Use of low cost and easily regenerated Prussian Blue cathodes for efficient electrical energy recovery in a microbial battery

Microbial fuel cells can directly convert chemical energy into electrical energy, but significant energy losses result from the use of O2 as the cathode. Microbial batteries (MBs) replace conventional O2 cathodes with solid-state cathodes that can be re-oxidized under favorable conditions, enabling more efficient energy recovery. Previously, we demonstrated proof-of-concept for MBs with a silver oxide cathode. The high cost of silver and energy required for re-oxidation make this material impractical. In this work, we evaluate Prussian Blue (PB), a hexacyano-Fe complex material, as a low-cost solid-state cathode in a single-chamber, membrane-free MB. Microbial oxidation of organic matter at the anode drives the reduction of PB. Reduced PB is re-oxidized by exposure to air.
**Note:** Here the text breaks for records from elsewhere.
(** [popped]: the missions the brokers have sent in an answer.  [posts]: the
    requests the stations have sent.  [flown]: the events handed to drones;
    [acked]: those a drone has reported complete. *)
Record System : Type := mkSystem {
  y_brokers : list BrokerSys;
  y_stations : list StationSys;
  popped : list Mission;
  posts : list resolve_request;
  flown : list string;
  acked : list string;
}.

Definition put_brokers (l : list BrokerSys) (s : System) : System :=
  mkSystem l (y_stations s) (popped s) (posts s) (flown s) (acked s).
Definition put_stations (l : list StationSys) (s : System) : System :=
  mkSystem (y_brokers s) l (popped s) (posts s) (flown s) (acked s).
Definition send_answer (m : Mission) (s : System) : System :=
  mkSystem (y_brokers s) (y_stations s) (m :: popped s) (posts s) (flown s) (acked s).
Definition send_posts (l : list resolve_request) (s : System) : System :=
  mkSystem (y_brokers s) (y_stations s) (popped s) (l ++ posts s) (flown s) (acked s).
Definition hand_over (e : string) (s : System) : System :=
  mkSystem (y_brokers s) (y_stations s) (popped s) (posts s) (e :: flown s) (acked s).
Definition complete (e : string) (s : System) : System :=
  mkSystem (y_brokers s) (y_stations s) (popped s) (posts s) (flown s) (e :: acked s).

Definition at_broker {A} (b : nat) (m : go BrokerSys A) : go System (option A) :=
  at_nth y_brokers put_brokers b m.
Definition at_station {A} (k : nat) (m : go StationSys A) : go System (option A) :=
  at_nth y_stations put_stations k m.

Inductive sys_op : Type :=
| SBroker (b : nat) (o : broker_op)                      (* a section of a broker's own *)
| SCheckout (b i : nat) (now : Z)                        (* a checkout, and the answer *)
| SDeliver (b j : nat)                                   (* a broker gets the [j]-th post *)
| SStation (k : nat) (o : radar_op)                      (* a section of a radar's own *)
| SRegister (k : nat) (now : Z) (host : string) (body : option string)
| SPull (k : nat) (now : Z) (net : nat → attempt) (droneID : string)
| SAck (k : nat) (eventID : string)
| SFallback (k : nat)
| SCrash (k : nat).                                      (* a station starts anew *)

(** The sections that run without a message: arrivals, pops and janitors of
    the brokers; renewals, sweeps and the queue's worker of the stations. *)
Definition own_section (o : sys_op) : bool :=
  match o with
  | SBroker _ (BCheckout _ _) | SBroker _ (BResolve _ _) => false
  | SStation _ (RMark _ _ _) | SStation _ (RAck _) | SStation _ RTake => false
  | _ => true
  end.

Definition checkout_answer (i : nat) (now : Z) : go BrokerSys (option Mission) :=
  x ← get;
  broker_step (BCheckout i now) ;;
  mret (match bs_hand x !! i with Some (Popped, m) => Some m | _ => None end).

(** A pull receives an answer a broker has sent, or none; a drone reports
    only an event it was given. *)
Definition sys_step (o : sys_op) : go System () :=
  s ← get;
  if negb (own_section o) then mret ()
  else match o with
  | SBroker b o => at_broker b (broker_step o) ;; mret ()
  | SCheckout b i now =>
    r ← at_broker b (checkout_answer i now);
    match r with
    | Some (Some m) => modify (send_answer m)
    | _ => mret ()
    end
  | SDeliver b j =>
    match posts s !! j with
    | Some r => at_broker b (broker_step (BResolve (rq_action r) (rq_mission r))) ;; mret ()
    | None => mret ()
    end
  | SStation k o => at_station k (radar_of (radar_step o)) ;; mret ()
  | SRegister k now host body => at_station k (server (handleRegister now host body)) ;; mret ()
  | SPull k now net droneID =>
    match result (GetJSON (NewHTTPClient (2 * second)) decode_mission net) with
    | inl m =>
      if bool_decide (m ∈ popped s) then
        r ← at_station k (server (handleMissionPull decode_mission now net droneID));
        match r ≫= sr_mission with
        | Some m => modify (hand_over (mission_id m))
        | None => mret ()
        end
      else mret ()
    | inr _ => at_station k (server (handleMissionPull decode_mission now net droneID)) ;; mret ()
    end
  | SAck k eventID =>
    if bool_decide (eventID ∈ flown s) then
      r ← at_station k (server (handleMissionAck eventID));
      match r with
      | Some r => modify (λ s, complete eventID (send_posts (fst r) s))
      | None => mret ()
      end
    else mret ()
  | SFallback k => reqs ← at_station k (server fallback_tick); modify (send_posts (default [] reqs))
  | SCrash k => at_station k (modify (λ _, new_station)) ;; mret ()
  end.

(** [n] brokers and [k] stations at their start. *)
Definition initial_system (n k : nat) : System :=
  mkSystem (replicate n initial_sys) (replicate k new_station) [] [] [] [].

(** The missions that come in, at a broker and at all. *)
Definition arrivals_at (b : nat) (ops : list sys_op) : list Mission :=
  omap (λ o, match o with
             | SBroker b' (BArrive m) => if bool_decide (b' = b) then Some m else None
             | _ => None
             end) ops.
Definition arrivals (ops : list sys_op) : list Mission :=
  omap (λ o, match o with SBroker _ (BArrive m) => Some m | _ => None end) ops.

(** What a broker holds. *)
Definition held (b : nat) (s : System) : list string :=
  match y_brokers s !! b with Some x => bplaces x | None => [] end.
MBs equipped with a PB electrode efficiently transfer charge to PB (85% charge transfer), achieving net energy recovery efficiencies of 18–33%, with no loss of capacity over 20 cycles of operation. The operating potential for the PB electrode creates a trade-off: increasing the PB electrode potential improves the efficiency of energy recovery, but more material is required to maintain power output and ensure efficient oxidation of organic matter. Operation is otherwise straightforward: energy is only required to move reduced PB into the air then back to the MB. We conclude that PB is a promising cathode material for single-chamber, membrane-free MBs.